Toda segunda-feira à noite, um grupo de 15 a 20 pessoas se reúne num bar de bairro em Heliópolis, São Paulo, para ler poesia em voz alta. Não há inscrição, não há curadoria formal, não há hierarquia entre quem escreve e quem ouve. Qualquer um pode trazer um texto — próprio ou de outro autor — e compartilhar. O sarau do Heliópolis existe há onze anos e já revelou poetas que hoje publicam livros e se apresentam em festivais literários.
Esse modelo de encontro literário informal, que floresceu nas periferias de São Paulo nos anos 2000, se espalhou pelo Brasil e ganhou novas formas. Hoje, clubes de leitura, saraus, rodas de poesia e grupos de escrita criativa existem em cidades de todos os tamanhos, de capitais a municípios do interior com menos de 20 mil habitantes.
Por que as pessoas vão
"As pessoas vão porque querem ser ouvidas. E porque querem ouvir. Numa sociedade onde todo mundo fala ao mesmo tempo nas redes sociais, sentar em círculo e ouvir alguém ler um poema é quase um ato subversivo", diz Elizandra Souza, poetisa e uma das fundadoras do sarau do Heliópolis.

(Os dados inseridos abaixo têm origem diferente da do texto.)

(* ===== verification/LocalRepl.v ===== *)
(** * Replication inside a cluster (internal/replication/local, internal/grpcsrv/replication.go)

    The receiver of replica writes with its dedupe cache, the directory of durable holders,
    the fill to the target count, the repair queue and engine, the coalescing of replica
    writes, and the handlers of the replication service.

    What a node cannot see of the others is a world [W]: a call to a peer answers and changes
    it. The roster, the latency graph, the clock and the own record store are read from it. *)

From S2P Require Import Prelude Bytes Hlc Version Conflict Storage Command Records RecordStore.
From S2P Require Import Float64 LatencyGraph Membership Placement.

Local Open Scope Z_scope.

Module LocalRepl.
Import Hlc Version Conflict Storage Command Records RecordStore LatencyGraph Membership Placement.

(** ** Dedupe by mutation id *)

Record Idempotency := mkIdem { im_seen : gmap bytes Version; im_order : list bytes; im_cap : Z }.

Definition NewIdempotency (capacity : Z) : Idempotency :=
  mkIdem ∅ [] (if capacity <=? 0 then 8192 else capacity).

Definition idemCheck (mutationID : bytes) (i : Idempotency) : option Version := im_seen i !! mutationID.

(** The oldest id leaves a full cache; its capacity is positive, so there is one. *)
Definition idemRecord (mutationID : bytes) (v : Version) (i : Idempotency) : Idempotency :=
  match im_seen i !! mutationID with
  | Some _ => i
  | None =>
      let '(seen, order) :=
        if im_cap i <=? Z.of_nat (length (im_order i))
        then match im_order i with
             | oldest :: rest => (delete oldest (im_seen i), rest)
             | [] => (im_seen i, [])
             end
        else (im_seen i, im_order i) in
      mkIdem (<[mutationID := v]> seen) (order ++ [mutationID]) (im_cap i)
  end.

(** ** Durable holders of a key *)

Record HolderDirectory := mkHolders { hd_self : bytes; hd_holders : gmap bytes (gmap bytes Version) }.

Definition NewHolderDirectory (self : bytes) : HolderDirectory := mkHolders self ∅.

Definition keyID (ns key : bytes) : bytes := ns ++ [x00] ++ key.

Fixpoint splitKeyID (id : bytes) : bytes * bytes :=
  match id with
  | [] => ([], [])
  | b :: rest => if bool_decide (b = x00) then ([], rest) else let '(ns, key) := splitKeyID rest in (b :: ns, key)
  end.

Definition holdersAt (d : HolderDirectory) (id : bytes) : gmap bytes Version := default ∅ (hd_holders d !! id).

Definition RecordHolder (ns key member : bytes) (v : Version) (d : HolderDirectory) : HolderDirectory :=
  let id := keyID ns key in
  mkHolders (hd_self d) (<[id := <[member := v]> (holdersAt d id)]> (hd_holders d)).

Definition RemoveHolder (ns key member : bytes) (d : HolderDirectory) : HolderDirectory :=
  let id := keyID ns key in
  match hd_holders d !! id with
  | None => d
  | Some m =>
      let m := delete member m in
      mkHolders (hd_self d) (if bool_decide (m = ∅) then delete id (hd_holders d) else <[id := m]> (hd_holders d))
  end.

Definition Holders (ns key : bytes) (d : HolderDirectory) : list bytes :=
  merge_sort bytes_le (map_to_list (holdersAt d (keyID ns key))).*1.

Definition Count (ns key : bytes) (d : HolderDirectory) : Z := Z.of_nat (size (holdersAt d (keyID ns key))).

Definition aliveIn (isAlive : option (bytes → bool)) (member : bytes) : bool :=
  match isAlive with None => true | Some f => f member end.

Definition UnderReplicatedEstimate (targetHolders : Z) (isAlive : option (bytes → bool)) (d : HolderDirectory) : Z :=
  Z.of_nat (length (filter (λ m : gmap bytes Version,
    Z.of_nat (length (filter (λ member, aliveIn isAlive member = true) (map_to_list m).*1)) < targetHolders)
    (map_to_list (hd_holders d)).*2)).

Definition keysHeldBy (member : bytes) (d : HolderDirectory) : list bytes :=
  merge_sort bytes_le (filter (λ id, is_Some (holdersAt d id !! member)) (map_to_list (hd_holders d)).*1).

(** ** Replica writes *)

Record StoreReplicaRequest := mkReplicaReq {
  rq_Namespace : bytes;
  rq_Key : bytes;
  rq_Record : StoredRecord;
  rq_CoordinatorMemberId : bytes;
  rq_MutationId : bytes;
}.

Record StoreReplicaResponse := mkReplicaResp {
  rp_Durable : bool;
  rp_MemberId : bytes;
  rp_AppliedVersion : option ProtoVersion;
}.

Definition BuildRequest (ns key : bytes) (rec : StoredRecord) (coordinatorMemberID : bytes) : StoreReplicaRequest :=
  mkReplicaReq ns key rec coordinatorMemberID (MutationID (recVersion rec)).

Definition kindOf (rec : StoredRecord) : Z := if sr_tombstone rec then kindDelete else kindPut.

(** A receiver: its record store, its dedupe cache, and the keys it has announced through
    [onStored], newest first. *)
Record Receiver (L : Type) := mkReceiver {
  rv_store : Store L;
  rv_memberID : bytes;
  rv_idem : Idempotency;
  rv_stored : list (bytes * bytes);
}.
Arguments mkReceiver {L}.
Arguments rv_store {L}.
Arguments rv_memberID {L}.
Arguments rv_idem {L}.
Arguments rv_stored {L}.

Section Receiver.
Context {L : Type} `{LocalStore L} `{Proto}.

Definition NewReceiver (store : Store L) (memberID : bytes) (idem : option Idempotency) : Receiver L :=
  mkReceiver store memberID (default (NewIdempotency 0) idem) [].

Definition ReceiverApply (req : StoreReplicaRequest) (r : Receiver L) : res recErr StoreReplicaResponse * Receiver L :=
  match idemCheck (rq_MutationId req) (rv_idem r) with
  | Some v => (Ok (mkReplicaResp true (rv_memberID r) (Some (ToProto v))), r)
  | None =>
      let rec := rq_Record req in
      match Apply rec (kindOf rec) (rv_store r) with
      | (Err e, st) => (Err e, mkReceiver st (rv_memberID r) (rv_idem r) (rv_stored r))
      | (Ok winner, st) =>
          (Ok (mkReplicaResp true (rv_memberID r) (Some (ToProto winner))),
           mkReceiver st (rv_memberID r) (idemRecord (rq_MutationId req) (recVersion rec) (rv_idem r))
             (if sr_tombstone rec then rv_stored r else (rq_Namespace req, rq_Key req) :: rv_stored r))
      end
  end.

(** The handlers of the replication service. A batch applies its entries concurrently; [order]
    is the order in which they take the record store. An entry that fails answers that it is
    not durable, and the answers keep the positions of the requests. *)
Definition StoreReplicaBatch (order : list nat) (reqs : list StoreReplicaRequest) (r : Receiver L)
    : list StoreReplicaResponse * Receiver L :=
  let step acc i :=
    let '(resps, r) := acc in
    match reqs !! i with
    | None => acc
    | Some req =>
        let '(resp, r) := ReceiverApply req r in
        (<[i := match resp with
                | Ok p => p
                | Err _ => mkReplicaResp false (rv_memberID r) None
                end]> resps, r)
    end in
  fold_left step order (replicate (length reqs) (mkReplicaResp false (rv_memberID r) None), r).

Definition FetchReplica (ns key : bytes) (st : Store L) : res recErr (option StoredRecord) := GetRecord ns key st.

Definition backfillMaxPage : Z := 1024.

Definition Backfill (ns : bytes) (cursor : option bytes) (limit : Z) (st : Store L)
    : res recErr (list StoredRecord * option bytes) :=
  let limit := if (limit <=? 0) || (backfillMaxPage <? limit) then backfillMaxPage else limit in
  ScanRecordsFrom ns cursor limit st.

Definition ScanLocal (ns : bytes) (start stop : option bytes) (limit nowMs : Z) (st : Store L)
    : res recErr (list ScanRow) := ScanRange ns start stop limit nowMs st.

End Receiver.

(** ** Coalescing of replica writes *)

Definition batchMaxOps : nat := 128.

(** One turn of the flusher of a destination: the group it takes and the queue it leaves. *)
Definition takeGroup {A} (queue : list A) : list A * list A :=
  if (batchMaxOps <? length queue)%nat then (take batchMaxOps queue, drop batchMaxOps queue) else (queue, []).

Inductive rpcErr := Unimplemented | OtherRPC.

(** What each caller of a group receives. *)
Definition ship {W} (batch : list StoreReplicaRequest → W → res rpcErr (list StoreReplicaResponse) * W)
    (unary : StoreReplicaRequest → W → res rpcErr StoreReplicaResponse * W)
    (group : list StoreReplicaRequest) (w : W) : list (res rpcErr StoreReplicaResponse) * W :=
  let '(r, w) := batch group w in
  match r with
  | Ok resps =>
      (if (length resps =? length group)%nat then Ok <$> resps else (λ _, Err OtherRPC) <$> group, w)
  | Err Unimplemented =>
      fold_left (λ acc req, let '(out, w) := acc in let '(r, w) := unary req w in (out ++ [r], w)) group ([], w)
  | Err e => ((λ _, Err e) <$> group, w)
  end.

(** ** The repair queue: a heap by deficit, then age *)

(** The position field of an item is written by the heap and never read; it is left out. *)
Record RepairItem := mkItem {
  ri_Namespace : bytes;
  ri_Key : bytes;
  ri_Record : option StoredRecord;
  ri_Deficit : Z;
  ri_EnqueuedAtMs : Z;
}.

Abbreviation repairQueue := (list RepairItem).

Definition less (a b : RepairItem) : bool :=
  if negb (ri_Deficit a =? ri_Deficit b) then ri_Deficit b <? ri_Deficit a
  else ri_EnqueuedAtMs a <? ri_EnqueuedAtMs b.

Definition Less (q : repairQueue) (i j : nat) : bool :=
  match q !! i, q !! j with
  | Some a, Some b => less a b
  | _, _ => false
  end.

Open Scope nat_scope.

(** container/heap; the fuel is the length of the queue. *)
Fixpoint up (fuel j : nat) (q : repairQueue) : repairQueue :=
  match fuel with
  | O => q
  | S fuel =>
      let i := (j - 1) / 2 in
      if (i =? j) || negb (Less q j i) then q else up fuel i (swap i j q)
  end.

Fixpoint down (fuel i n : nat) (q : repairQueue) : repairQueue :=
  match fuel with
  | O => q
  | S fuel =>
      let j1 := 2 * i + 1 in
      if n <=? j1 then q
      else
        let j2 := j1 + 1 in
        let j := if (j2 <? n) && Less q j2 j1 then j2 else j1 in
        if negb (Less q j i) then q else down fuel j n (swap i j q)
  end.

Pesquisas sobre hábitos de leitura no Brasil mostram que o número de leitores cresceu nos últimos cinco anos, mas o crescimento é desigual: concentrado em pessoas com maior escolaridade e renda. Os saraus e clubes de leitura periféricos são uma das poucas iniciativas que conseguem alcançar públicos que normalmente ficam de fora das estatísticas de leitura.
Literatura como pertencimento
Em Fortaleza, um clube de leitura criado por professoras de escola pública reúne mães de alunos para discutir livros de autoras brasileiras contemporâneas. Em Belém, um grupo de jovens indígenas criou um sarau que alterna textos em português e em línguas indígenas. Em Porto Alegre, um clube de leitura LGBTQIA+ existe há seis anos e já tem lista de espera para novos membros.
"O que esses espaços têm em comum é que a literatura vira pretexto para conversar sobre a vida. O livro abre a porta, mas o que entra é muito mais", observa a pesquisadora Graça Paulino, especialista em leitura literária da UFMG.
Num país onde o acesso à cultura ainda é profundamente desigual, esses encontros informais representam algo mais do que um hobby coletivo. São espaços de construção de subjetividade, de reconhecimento mútuo, de resistência. A literatura que acontece fora das livrarias talvez seja a mais viva de todas.